ARTICLE 5 ADMINISTRATION
 
  5.1 Authority of the Committee. This Plan shall be administered by the
Committee. Subject to the provisions of the Plan, the Committee shall have the
discretionary authority to make, amend, interpret, and enforce all appropriate
rules and regulations for the administration of this Plan and to decide or
resolve any and all questions, including interpretations of this Plan, that
may arise in connection with this Plan.
 
                                       5
<PAGE>
 
SUPPLEMENTAL DEFINED BENEFIT PENSION PLAN
(AMENDED AND RESTATED THROUGH JUNE 18, 1998) (CONTINUED)
 
  5.2 Agents. In the administration of this Plan, the Committee may, from time
to time, employ agents and delegate to such agents such administrative duties
as it deems advisable and allowable under the terms of the Plan.
 
  5.3 Decisions Binding. The decision or action of the Committee with respect
to any question arising out of or in connection with the administration,
interpretation, and application of this Plan and any rules or guidelines made
in connection with the Plan shall be final and conclusive and shall be binding
upon all persons and entities having or claiming any interest in this Plan.
 
  5.4 Indemnity of Committee. The Company shall indemnify and hold harmless
the Committee and its individual members against any and all claims, loss,
damage, expense, or liability arising from any action or failure to act with
respect to this Plan.
 
  5.5 Cost of Administration. The Company shall bear all expenses of
administration of this Plan.
 
  5.6 Review of Claims and Appeals. If any person believes he or she is being
denied any rights or benefits under the Plan, such person may file a claim in
writing with the Committee. If any such claim or wholly or partially denied,
the Committee will notify such person of its decision in writing. Such
notification will contain specific reasons for the denial, specific reference
to pertinent Plan provisions, a description of any additional material or
information necessary for such person to perfect such claim and an explanation
of why such material or information is necessary, and information as to the
steps to be taken if the person wishes to submit a request for review. Such
notification will be given within 90 days after the claim is received by the
Committee (or within 180 days, if special circumstances require an extension
of time for processing the claim, and if written notice of such extension and
circumstances is given to such person within the initial 90-day period). If
such notification is not given within such period, the claim will be
considered denied as of the last day of such period; and such person may
request a review of his or her claim. Within 60 days after the date on which a
person receives a written notice of a denied claim (or, if applicable, within
60 days after the date on which such denial is considered to have occurred),
such person (or his or her duly authorized representative) may file a written
request with the Committee for a review of his or her denied claim and of
pertinent documents and may submit written issues and comments to the
Committee. The Committee will notify such person of its decision in writing.

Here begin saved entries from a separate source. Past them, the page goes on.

(** With valid answers the run gets as far as the two reads of
    [responses_raw]; whether they succeed depends on its length alone. *)
Lemma compute_results_reads (inputs : Inputs) :
  forallb (fun c => list_mem c LIKERT) (firstn 12 (attitude_choices inputs)) = true ->
  capacity_answers_valid inputs = true ->
  let zs := combine ITEMS (attitude_choices inputs) in
  exists score points mb fb bl,
    compute_results inputs =
    (raw9 <- list_get (raw_values zs) 8 ;;
     raw12 <- list_get (raw_values zs) 11 ;;
     OK (assemble inputs score (neutral_of zs) points mb fb bl raw9 raw12)).
Proof.
  intros F C zs. subst zs.
  pose proof (all_likert_combine ITEMS _ F) as A.
  destruct (capacity_answers_valid_inv _ C) as (M1 & M2 & M3 & M4 & M5).
  destruct (emergency_scored _ M1) as (i1 & _ & E1 & _).
  destruct (income_scored _ M2) as (i2 & _ & E2 & _).
  destruct (withdrawal_scored _ M3) as (i3 & _ & E3 & _).
  destruct (debt_scored _ M4) as (i4 & _ & E4 & _).
  destruct (dependence_scored _ M5) as (i5 & _ & E5 & _).
  assert (0 <= list_sum (scored_values (combine ITEMS (attitude_choices inputs))) <= 60)
    as R.
  { pose proof (list_sum_bounds 1 5 _ (scored_values_range _ A)) as B.
    unfold scored_values in B. rewrite length_map, length_combine in B.
    change (List.length ITEMS) with 12%nat in B. unfold scored_values. lia. }
  unfold compute_results. cbv zeta.
  rewrite (attitude_loop_valid _ A).
  cbn [bind OK st_responses_scored st_responses_raw st_neutral_count app Z.add].
  rewrite py_sum_list_sum, (normalise_score_exact _ R). cbn [bind OK].
  rewrite E1. cbn [bind OK]. rewrite E2. cbn [bind OK]. rewrite E3. cbn [bind OK].
  rewrite E4. cbn [bind OK]. rewrite E5. cbn [bind OK].
  match goal with
  | |- context [dict_get CAPACITY_MAX_BAND (capacity_band_of ?p)] =>
      destruct (capacity_max_band_total p) as (mb & j & Hmb & Hj)
  end.
  rewrite Hmb. cbn [bind OK].
  match goal with
  | |- context [band_at_or_below (category_from_score ?s) mb] =>
      destruct (category_from_score_index s) as (i & Hi & _);
      pose proof (band_at_or_below_spec _ _ _ _ Hi Hj) as Hfb;
      assert (exists k, list_index BAND_ORDER
                          (if i <=? j then category_from_score s else mb) = OK k)
        as (k & Hk) by (destruct (i <=? j); eauto)
  end.
  rewrite Hfb. cbn [bind OK].
  destruct (max_policy_total _ _ Hk) as (bl & Hbl).
  do 5 eexists.
  destruct (list_get (raw_values (combine ITEMS (attitude_choices inputs))) 8)
    as [e | raw9]; cbn [bind]; [reflexivity |].
  rewrite Hbl. cbn [bind OK]. reflexivity.
Qed.
(** * DiscordPlus: the filtered event-wait helpers, the vote webhook and the
      cog registry of [discordplus/classes.py], embedded as Rocq functions.

    Python objects become records, [None]-able values become [option],
    exceptions and the side effects of the awaited calls are threaded
    through a small state-and-exception monad whose state is the bot. *)

From Stdlib Require Import ZArith List String Ascii Bool Lia DecimalString.
Import ListNotations.
Open Scope string_scope.
Open Scope list_scope.
Open Scope Z_scope.

(* ===================================================================== *)
(** ** Values of the chat framework the code reads                        *)
(* ===================================================================== *)

(** A user or member.  The code reads [.id] and [.mention]; [==] and [!=]
    on users compare ids (the framework's [__eq__]). *)
Record User := mkUser { user_id : Z; user_mention : string }.

Definition user_eq (a b : User) : bool := user_id a =? user_id b.
Definition user_ne (a b : User) : bool := negb (user_eq a b).

Record Channel := mkChannel { channel_id : Z }.

Record Message := mkMessage {
  message_id : Z;
  message_channel : Channel;
  message_author : User;
  message_content : string
}.

(** The emoji of a reaction is a plain string for a unicode emoji and an
    emoji object for a custom one; [str] of the latter is its markup. *)
Inductive Emote :=
| Unicode (s : string)
| Custom (animated : bool) (name : string) (id : Z).

Definition str_of_Z (z : Z) : string := NilZero.string_of_int (Z.to_int z).

Definition str (e : Emote) : string :=
  match e with
  | Unicode s => s
  | Custom animated name id =>
      ("<" ++ (if animated then "a" else "") ++ ":" ++ name ++ ":" ++ str_of_Z id ++ ">")%string
  end.

(** [emoji == '...']: a string equals a string; an emoji object never
    equals a string. *)
Definition emote_eq_str (e : Emote) (s : string) : bool :=
  match e with
  | Unicode s' => String.eqb s' s
  | Custom _ _ _ => false
  end.
(** The calls [rte_kni_alloc] receives from [kni_alloc] all carry the name
    [kni_set_name] produced. *)
Lemma kni_alloc_passes_name (cfg : config) (idx : nat) (p : netif_port)
      (res : option rte_kni) (tr tr' : trace) :
  kni_alloc E cfg idx p tr = (res, tr') ->
  exists d, tr' = tr ++ d /\
    forall pool conf ok,
      In (Ev_rte_kni_alloc pool conf ok) d ->
      conf_name conf = kni_set_name cfg idx.
Proof.
  unfold kni_alloc, kni_set_mtu, kni_set_mac, rte_eth_dev_info_get,
    rte_eth_dev_get_mtu, rte_eth_macaddr_get, rte_kni_alloc. run.
  destruct (env_dev_info_get E tr _) as [r1 di]; simpl.
  destruct (r1 =? 0); simpl.
  - destruct (env_dev_get_mtu E _ _) as [rm v]; simpl.
    destruct (env_macaddr_get E _ _) as [r3 mac]; simpl.
    destruct (r3 =? 0); simpl.
    + destruct (env_kni_alloc E _ _ _); intros H; inversion H; subst; clear H;
        repeat rewrite <- app_assoc; simpl;
        (eexists; split; [reflexivity|]);
        intros pool conf ok Hin; simpl in Hin;
        repeat (destruct Hin as [Hin|Hin]; try discriminate);
        try contradiction; inversion Hin; subst; reflexivity.
    + intros H; inversion H; subst; clear H;
        repeat rewrite <- app_assoc; simpl.
      eexists; split; [reflexivity|].
      intros pool conf ok Hin; simpl in Hin;
        repeat (destruct Hin as [Hin|Hin]; try discriminate); contradiction.
  - intros H; inversion H; subst; clear H.
    eexists; split; [reflexivity|].
    intros pool conf ok Hin; simpl in Hin;
      repeat (destruct Hin as [Hin|Hin]; try discriminate); contradiction.
Qed.

(** On a host whose bounds query, MAC query and handle construction never
    fail, the loop of [kni_create] gets through any array. *)
Lemma kni_create_from_all_ok (cfg : config) :
  (forall tr pid, fst (env_dev_info_get E tr pid) = 0) ->
  (forall tr pid, fst (env_macaddr_get E tr pid) = 0) ->
  (forall tr pool conf, env_kni_alloc E tr pool conf = true) ->
  forall ps idx tr,
    exists ps' tr', kni_create_from E cfg idx ps tr = (0, ps', tr').
Proof.
  intros Hb Hm Ha. induction ps as [|p ps IH]; intros idx tr; simpl.
  - eexists _, _. reflexivity.
  - destruct (kni_alloc_accepts cfg idx p tr (Hb _ _) (Hm _ _)
                (fun conf _ => Ha _ _ conf)) as (h & Heq & _).
    unfold Bind at 1. rewrite Heq. unfold Bind at 1.
    match goal with
    | |- context [kni_create_from E cfg (S idx) ps ?t] =>
        destruct (IH (S idx) t) as (ps' & tr' & Hrec)
    end.
    rewrite Hrec. eexists _, _. reflexivity.
Qed.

Such notification will be written in a manner calculated to be understood by
such person and will contain specific reasons for the decision, as well as
specific references to pertinent Plan provisions. The decision on review will
be made within 60 days after the request for review is received by the
Committee (or within 120 days, if special circumstances require an extension
of time for processing the request, such as an election by the Committee to
hold a hearing, and if written notice of such extension and circumstances is
given to such person within the initial 60-day period). If the decision on
review is not made within such period, the claim will be considered denied.
 
ARTICLE 6 BENEFICIARY DESIGNATION
 
  6.1 Designation of Beneficiary. Each Participant shall be entitled to
designate a beneficiary or beneficiaries who, upon the Participant's death,
will receive any death benefits payable under the Plan other than death
benefits, if any, payable automatically to the Participant's surviving spouse.
All designations shall be signed by the Participant and shall be in such form
as the Committee may prescribe. The Participant may change his or her
designation of beneficiary at any time, on such form as the Committee may
prescribe. The filing of a new beneficiary designation form by a Participant
shall automatically revoke all prior designations by that Participant.
 
ARTICLE 7 AMENDMENT AND TERMINATION
 
  The Company hereby reserves the right to amend, modify, or terminate the
Plan at any time by action of a majority of the members of the Committee.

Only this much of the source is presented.